Aim of the exercise >> Filter the entries down to the lines holding "ORunning", then copy those lines.

Data for review >>
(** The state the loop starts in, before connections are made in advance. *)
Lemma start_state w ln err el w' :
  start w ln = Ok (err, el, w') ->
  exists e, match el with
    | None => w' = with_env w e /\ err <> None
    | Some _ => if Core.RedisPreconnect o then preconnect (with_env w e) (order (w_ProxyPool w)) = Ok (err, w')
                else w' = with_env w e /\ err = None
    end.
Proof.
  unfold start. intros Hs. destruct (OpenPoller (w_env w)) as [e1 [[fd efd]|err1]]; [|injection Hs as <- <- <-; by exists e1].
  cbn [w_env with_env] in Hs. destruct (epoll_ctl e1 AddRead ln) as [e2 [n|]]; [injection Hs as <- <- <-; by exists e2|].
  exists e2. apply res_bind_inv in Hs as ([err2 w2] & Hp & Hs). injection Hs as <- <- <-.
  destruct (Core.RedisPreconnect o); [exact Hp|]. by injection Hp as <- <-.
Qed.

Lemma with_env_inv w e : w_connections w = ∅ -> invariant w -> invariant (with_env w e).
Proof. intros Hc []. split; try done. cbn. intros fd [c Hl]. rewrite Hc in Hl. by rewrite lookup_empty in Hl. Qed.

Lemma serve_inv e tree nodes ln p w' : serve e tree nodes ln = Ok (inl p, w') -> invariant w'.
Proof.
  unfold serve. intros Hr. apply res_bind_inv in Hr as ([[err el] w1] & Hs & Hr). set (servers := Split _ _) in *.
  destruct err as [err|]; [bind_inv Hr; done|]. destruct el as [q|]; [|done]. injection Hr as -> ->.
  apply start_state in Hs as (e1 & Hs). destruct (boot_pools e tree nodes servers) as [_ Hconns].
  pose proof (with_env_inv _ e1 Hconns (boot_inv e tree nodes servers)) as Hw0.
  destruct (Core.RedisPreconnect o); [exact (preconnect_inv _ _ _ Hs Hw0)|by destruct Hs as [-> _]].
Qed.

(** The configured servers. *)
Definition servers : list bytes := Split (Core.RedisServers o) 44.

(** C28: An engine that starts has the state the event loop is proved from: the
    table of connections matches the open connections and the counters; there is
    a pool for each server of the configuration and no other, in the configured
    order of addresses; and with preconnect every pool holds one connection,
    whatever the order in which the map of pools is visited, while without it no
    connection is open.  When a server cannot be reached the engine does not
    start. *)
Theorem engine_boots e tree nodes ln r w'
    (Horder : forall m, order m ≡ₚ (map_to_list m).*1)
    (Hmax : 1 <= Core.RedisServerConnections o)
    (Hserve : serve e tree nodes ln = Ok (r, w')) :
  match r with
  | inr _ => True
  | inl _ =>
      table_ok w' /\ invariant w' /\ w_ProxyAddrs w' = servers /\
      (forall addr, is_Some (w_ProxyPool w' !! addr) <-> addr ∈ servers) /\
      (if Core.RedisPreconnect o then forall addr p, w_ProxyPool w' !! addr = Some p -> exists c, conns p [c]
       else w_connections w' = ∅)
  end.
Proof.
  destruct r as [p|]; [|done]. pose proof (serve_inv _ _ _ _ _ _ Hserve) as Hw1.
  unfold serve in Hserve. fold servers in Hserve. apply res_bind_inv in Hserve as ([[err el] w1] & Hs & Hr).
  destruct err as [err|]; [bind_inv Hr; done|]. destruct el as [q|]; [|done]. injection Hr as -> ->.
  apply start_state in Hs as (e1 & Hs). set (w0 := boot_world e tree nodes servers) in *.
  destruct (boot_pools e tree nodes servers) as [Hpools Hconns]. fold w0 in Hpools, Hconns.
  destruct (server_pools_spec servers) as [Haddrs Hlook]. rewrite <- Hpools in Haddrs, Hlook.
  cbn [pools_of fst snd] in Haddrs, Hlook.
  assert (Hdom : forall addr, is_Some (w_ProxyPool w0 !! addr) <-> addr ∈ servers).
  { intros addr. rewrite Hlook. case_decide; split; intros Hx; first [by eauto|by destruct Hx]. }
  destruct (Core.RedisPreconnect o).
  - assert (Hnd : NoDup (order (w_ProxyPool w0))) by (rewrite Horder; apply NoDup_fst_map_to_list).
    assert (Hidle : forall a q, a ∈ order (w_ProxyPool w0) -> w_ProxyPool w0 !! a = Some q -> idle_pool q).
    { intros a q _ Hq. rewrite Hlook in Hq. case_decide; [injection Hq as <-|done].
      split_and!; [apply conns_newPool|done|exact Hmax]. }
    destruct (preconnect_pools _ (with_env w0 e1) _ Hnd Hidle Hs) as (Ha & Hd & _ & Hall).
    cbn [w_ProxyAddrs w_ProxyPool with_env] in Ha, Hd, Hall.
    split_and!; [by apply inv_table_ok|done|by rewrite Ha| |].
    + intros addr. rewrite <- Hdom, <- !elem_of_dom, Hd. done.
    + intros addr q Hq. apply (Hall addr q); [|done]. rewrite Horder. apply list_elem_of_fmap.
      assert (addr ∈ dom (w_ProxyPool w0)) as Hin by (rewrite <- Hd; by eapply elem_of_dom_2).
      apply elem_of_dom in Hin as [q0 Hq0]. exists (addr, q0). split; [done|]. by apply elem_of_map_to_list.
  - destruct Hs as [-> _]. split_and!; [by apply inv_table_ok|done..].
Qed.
* * *
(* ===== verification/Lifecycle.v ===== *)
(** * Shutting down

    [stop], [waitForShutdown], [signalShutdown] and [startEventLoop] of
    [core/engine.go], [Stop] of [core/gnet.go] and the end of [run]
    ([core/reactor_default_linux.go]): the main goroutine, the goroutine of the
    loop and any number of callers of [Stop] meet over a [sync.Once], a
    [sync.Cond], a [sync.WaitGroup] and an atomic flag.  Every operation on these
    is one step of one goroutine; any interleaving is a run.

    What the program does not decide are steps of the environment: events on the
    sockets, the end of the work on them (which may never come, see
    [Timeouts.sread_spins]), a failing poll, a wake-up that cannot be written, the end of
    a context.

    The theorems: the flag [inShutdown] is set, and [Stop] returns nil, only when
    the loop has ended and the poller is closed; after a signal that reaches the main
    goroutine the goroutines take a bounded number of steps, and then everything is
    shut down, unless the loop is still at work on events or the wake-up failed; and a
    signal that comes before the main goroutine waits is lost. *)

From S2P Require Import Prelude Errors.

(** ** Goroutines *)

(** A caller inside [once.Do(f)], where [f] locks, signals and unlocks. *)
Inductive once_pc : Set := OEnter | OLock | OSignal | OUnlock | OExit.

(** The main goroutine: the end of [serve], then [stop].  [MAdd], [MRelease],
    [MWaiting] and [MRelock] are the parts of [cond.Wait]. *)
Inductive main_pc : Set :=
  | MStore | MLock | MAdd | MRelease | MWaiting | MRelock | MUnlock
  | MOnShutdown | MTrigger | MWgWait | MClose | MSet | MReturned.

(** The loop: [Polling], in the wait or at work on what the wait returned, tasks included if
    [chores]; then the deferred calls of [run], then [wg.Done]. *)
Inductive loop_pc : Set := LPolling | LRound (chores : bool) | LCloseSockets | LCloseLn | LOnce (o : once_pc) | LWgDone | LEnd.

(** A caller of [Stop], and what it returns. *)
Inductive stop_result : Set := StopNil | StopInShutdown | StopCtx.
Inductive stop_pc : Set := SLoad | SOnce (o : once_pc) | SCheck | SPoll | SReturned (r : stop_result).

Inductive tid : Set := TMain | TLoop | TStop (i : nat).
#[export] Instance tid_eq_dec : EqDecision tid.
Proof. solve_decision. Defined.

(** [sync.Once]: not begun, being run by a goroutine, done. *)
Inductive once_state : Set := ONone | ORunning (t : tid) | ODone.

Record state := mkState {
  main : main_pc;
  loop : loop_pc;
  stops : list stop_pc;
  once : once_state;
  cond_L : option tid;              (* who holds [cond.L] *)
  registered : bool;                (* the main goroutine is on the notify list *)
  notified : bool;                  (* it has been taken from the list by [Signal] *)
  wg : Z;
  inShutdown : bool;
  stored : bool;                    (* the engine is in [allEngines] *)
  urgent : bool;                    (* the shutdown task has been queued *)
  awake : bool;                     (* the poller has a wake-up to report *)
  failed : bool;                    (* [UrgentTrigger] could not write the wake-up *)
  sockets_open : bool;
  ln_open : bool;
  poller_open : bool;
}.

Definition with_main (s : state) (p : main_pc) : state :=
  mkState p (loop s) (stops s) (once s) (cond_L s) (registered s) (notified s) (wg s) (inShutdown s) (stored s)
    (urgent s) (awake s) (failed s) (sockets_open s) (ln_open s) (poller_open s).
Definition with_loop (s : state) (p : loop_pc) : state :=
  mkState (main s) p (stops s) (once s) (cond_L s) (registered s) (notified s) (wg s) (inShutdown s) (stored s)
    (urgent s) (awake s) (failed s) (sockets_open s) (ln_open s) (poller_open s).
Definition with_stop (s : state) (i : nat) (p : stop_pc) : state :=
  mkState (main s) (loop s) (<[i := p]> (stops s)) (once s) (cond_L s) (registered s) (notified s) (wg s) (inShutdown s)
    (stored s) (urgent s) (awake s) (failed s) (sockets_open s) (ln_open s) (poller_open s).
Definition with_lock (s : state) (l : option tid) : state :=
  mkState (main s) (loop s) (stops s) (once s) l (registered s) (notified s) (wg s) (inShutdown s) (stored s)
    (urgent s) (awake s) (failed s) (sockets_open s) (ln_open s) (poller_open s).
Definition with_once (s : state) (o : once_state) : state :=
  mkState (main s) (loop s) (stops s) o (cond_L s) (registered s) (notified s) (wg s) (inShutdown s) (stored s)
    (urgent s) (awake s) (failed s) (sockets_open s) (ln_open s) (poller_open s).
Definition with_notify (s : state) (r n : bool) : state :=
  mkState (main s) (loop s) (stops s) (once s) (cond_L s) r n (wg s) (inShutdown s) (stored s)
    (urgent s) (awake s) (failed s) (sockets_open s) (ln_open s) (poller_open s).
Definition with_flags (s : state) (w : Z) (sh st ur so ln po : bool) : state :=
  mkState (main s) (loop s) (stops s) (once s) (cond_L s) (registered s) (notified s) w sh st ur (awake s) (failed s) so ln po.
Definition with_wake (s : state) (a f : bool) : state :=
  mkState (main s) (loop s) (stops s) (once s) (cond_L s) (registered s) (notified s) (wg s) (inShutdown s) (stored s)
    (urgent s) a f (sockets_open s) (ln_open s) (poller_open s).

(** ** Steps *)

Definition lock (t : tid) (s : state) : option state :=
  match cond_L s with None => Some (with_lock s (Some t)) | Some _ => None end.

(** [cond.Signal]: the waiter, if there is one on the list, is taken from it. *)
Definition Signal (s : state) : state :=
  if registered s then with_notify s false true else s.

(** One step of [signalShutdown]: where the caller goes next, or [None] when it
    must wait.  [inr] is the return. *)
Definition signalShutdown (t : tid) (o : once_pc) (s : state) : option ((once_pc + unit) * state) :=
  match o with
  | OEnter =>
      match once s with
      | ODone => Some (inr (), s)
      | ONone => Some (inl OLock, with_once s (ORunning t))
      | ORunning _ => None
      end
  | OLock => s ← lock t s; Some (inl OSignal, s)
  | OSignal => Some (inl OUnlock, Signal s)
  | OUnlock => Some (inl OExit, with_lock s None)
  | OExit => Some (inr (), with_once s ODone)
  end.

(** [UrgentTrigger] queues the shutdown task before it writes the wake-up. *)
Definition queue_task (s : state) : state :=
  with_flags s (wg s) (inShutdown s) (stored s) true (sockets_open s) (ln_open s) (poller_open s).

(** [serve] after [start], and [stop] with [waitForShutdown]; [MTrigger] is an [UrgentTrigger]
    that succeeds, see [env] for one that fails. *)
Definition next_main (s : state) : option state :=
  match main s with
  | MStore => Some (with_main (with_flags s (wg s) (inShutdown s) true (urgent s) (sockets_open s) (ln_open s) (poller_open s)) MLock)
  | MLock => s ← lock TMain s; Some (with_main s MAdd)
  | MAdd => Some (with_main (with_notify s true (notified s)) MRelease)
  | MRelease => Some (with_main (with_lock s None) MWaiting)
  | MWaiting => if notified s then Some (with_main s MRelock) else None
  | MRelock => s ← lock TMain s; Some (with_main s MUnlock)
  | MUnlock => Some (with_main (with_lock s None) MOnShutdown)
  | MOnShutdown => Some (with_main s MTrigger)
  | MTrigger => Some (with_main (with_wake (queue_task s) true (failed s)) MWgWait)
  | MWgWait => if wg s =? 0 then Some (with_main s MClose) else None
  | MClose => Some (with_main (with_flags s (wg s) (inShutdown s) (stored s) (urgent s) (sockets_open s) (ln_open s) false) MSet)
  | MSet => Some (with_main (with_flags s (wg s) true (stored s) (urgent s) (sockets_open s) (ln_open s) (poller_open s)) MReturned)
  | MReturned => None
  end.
---
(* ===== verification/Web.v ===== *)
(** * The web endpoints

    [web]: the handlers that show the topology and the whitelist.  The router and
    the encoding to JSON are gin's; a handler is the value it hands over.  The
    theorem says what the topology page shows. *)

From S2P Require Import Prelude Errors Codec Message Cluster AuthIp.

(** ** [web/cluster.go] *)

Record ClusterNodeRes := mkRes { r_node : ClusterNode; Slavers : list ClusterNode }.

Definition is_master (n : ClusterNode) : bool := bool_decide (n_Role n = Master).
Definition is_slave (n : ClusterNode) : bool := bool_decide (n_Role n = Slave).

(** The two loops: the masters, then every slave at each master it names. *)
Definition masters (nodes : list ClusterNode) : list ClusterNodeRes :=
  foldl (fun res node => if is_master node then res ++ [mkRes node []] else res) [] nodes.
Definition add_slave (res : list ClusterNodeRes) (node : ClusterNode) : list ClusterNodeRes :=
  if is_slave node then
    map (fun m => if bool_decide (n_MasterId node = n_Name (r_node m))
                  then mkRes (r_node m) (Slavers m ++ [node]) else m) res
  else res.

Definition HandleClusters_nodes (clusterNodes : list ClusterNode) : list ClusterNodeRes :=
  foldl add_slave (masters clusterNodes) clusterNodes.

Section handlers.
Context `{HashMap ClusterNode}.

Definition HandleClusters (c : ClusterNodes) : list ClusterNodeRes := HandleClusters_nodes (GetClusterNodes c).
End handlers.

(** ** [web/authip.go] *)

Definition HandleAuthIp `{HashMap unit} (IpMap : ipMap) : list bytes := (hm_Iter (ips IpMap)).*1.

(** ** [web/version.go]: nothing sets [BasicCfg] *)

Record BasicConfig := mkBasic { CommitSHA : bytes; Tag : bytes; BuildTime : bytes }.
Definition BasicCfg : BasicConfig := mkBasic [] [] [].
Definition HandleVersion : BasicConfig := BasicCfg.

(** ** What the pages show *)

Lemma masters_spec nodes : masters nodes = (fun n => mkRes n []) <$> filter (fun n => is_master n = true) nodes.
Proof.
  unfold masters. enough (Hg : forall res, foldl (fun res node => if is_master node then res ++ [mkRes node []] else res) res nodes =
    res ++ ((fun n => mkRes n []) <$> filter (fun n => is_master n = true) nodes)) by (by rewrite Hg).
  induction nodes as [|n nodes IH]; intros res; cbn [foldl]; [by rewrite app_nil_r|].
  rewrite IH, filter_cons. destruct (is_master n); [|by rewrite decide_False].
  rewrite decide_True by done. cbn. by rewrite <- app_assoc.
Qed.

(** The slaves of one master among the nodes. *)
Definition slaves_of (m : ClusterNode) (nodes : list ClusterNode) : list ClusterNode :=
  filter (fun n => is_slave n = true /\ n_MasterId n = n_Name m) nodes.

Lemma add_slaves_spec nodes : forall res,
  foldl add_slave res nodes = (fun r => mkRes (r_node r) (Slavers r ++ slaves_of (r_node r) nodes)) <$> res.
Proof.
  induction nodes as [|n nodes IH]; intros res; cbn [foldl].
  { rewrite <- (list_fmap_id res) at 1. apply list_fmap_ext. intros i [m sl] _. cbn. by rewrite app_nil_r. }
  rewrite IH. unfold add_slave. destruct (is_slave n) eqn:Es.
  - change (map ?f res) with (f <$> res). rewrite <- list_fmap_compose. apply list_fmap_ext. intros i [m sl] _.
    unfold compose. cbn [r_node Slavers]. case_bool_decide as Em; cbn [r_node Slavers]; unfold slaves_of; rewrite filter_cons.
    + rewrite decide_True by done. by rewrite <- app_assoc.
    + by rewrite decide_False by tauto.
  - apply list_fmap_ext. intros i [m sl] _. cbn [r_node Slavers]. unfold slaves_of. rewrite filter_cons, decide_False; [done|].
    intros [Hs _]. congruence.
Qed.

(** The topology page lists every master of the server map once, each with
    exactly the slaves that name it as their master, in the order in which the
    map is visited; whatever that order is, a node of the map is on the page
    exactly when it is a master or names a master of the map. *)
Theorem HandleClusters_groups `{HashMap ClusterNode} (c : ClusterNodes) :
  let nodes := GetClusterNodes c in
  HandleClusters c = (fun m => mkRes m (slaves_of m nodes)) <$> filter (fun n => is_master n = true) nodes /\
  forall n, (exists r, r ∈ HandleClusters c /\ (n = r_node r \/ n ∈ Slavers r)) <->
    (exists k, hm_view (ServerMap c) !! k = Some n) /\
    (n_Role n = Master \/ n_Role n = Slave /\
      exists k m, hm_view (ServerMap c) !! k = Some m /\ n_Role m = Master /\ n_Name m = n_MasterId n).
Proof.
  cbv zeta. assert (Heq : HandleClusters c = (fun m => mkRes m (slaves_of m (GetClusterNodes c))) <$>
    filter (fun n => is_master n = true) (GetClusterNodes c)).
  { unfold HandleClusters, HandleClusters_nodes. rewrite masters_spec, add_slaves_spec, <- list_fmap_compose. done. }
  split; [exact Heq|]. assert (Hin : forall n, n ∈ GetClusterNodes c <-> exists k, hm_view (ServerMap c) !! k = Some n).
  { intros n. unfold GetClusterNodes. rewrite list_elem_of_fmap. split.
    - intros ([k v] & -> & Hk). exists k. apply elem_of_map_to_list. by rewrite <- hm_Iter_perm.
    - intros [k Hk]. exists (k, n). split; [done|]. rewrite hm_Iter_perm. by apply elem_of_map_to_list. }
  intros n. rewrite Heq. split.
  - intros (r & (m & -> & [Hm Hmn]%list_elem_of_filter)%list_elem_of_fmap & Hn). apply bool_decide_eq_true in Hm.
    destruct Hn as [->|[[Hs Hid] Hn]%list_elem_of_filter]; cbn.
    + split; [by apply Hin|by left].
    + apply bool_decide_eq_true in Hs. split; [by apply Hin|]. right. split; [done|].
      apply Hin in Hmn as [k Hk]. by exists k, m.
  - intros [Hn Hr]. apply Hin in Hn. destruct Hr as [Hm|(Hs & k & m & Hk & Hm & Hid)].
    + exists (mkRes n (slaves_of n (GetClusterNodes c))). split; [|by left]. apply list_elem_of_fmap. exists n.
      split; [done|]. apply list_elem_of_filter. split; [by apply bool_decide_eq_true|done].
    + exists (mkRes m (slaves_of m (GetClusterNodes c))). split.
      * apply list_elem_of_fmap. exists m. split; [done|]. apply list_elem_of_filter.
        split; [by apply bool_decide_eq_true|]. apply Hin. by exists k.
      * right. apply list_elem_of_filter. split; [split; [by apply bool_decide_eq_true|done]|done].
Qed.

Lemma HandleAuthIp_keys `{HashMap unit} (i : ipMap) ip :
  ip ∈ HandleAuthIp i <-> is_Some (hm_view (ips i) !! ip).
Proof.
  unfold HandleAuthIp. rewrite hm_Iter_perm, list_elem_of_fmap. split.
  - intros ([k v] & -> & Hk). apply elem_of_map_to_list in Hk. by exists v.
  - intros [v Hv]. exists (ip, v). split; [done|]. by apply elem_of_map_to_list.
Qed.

Written response >>
Inductive once_state : Set := ONone | ORunning (t : tid) | ODone.
      | ONone => Some (inl OLock, with_once s (ORunning t))
      | ORunning _ => None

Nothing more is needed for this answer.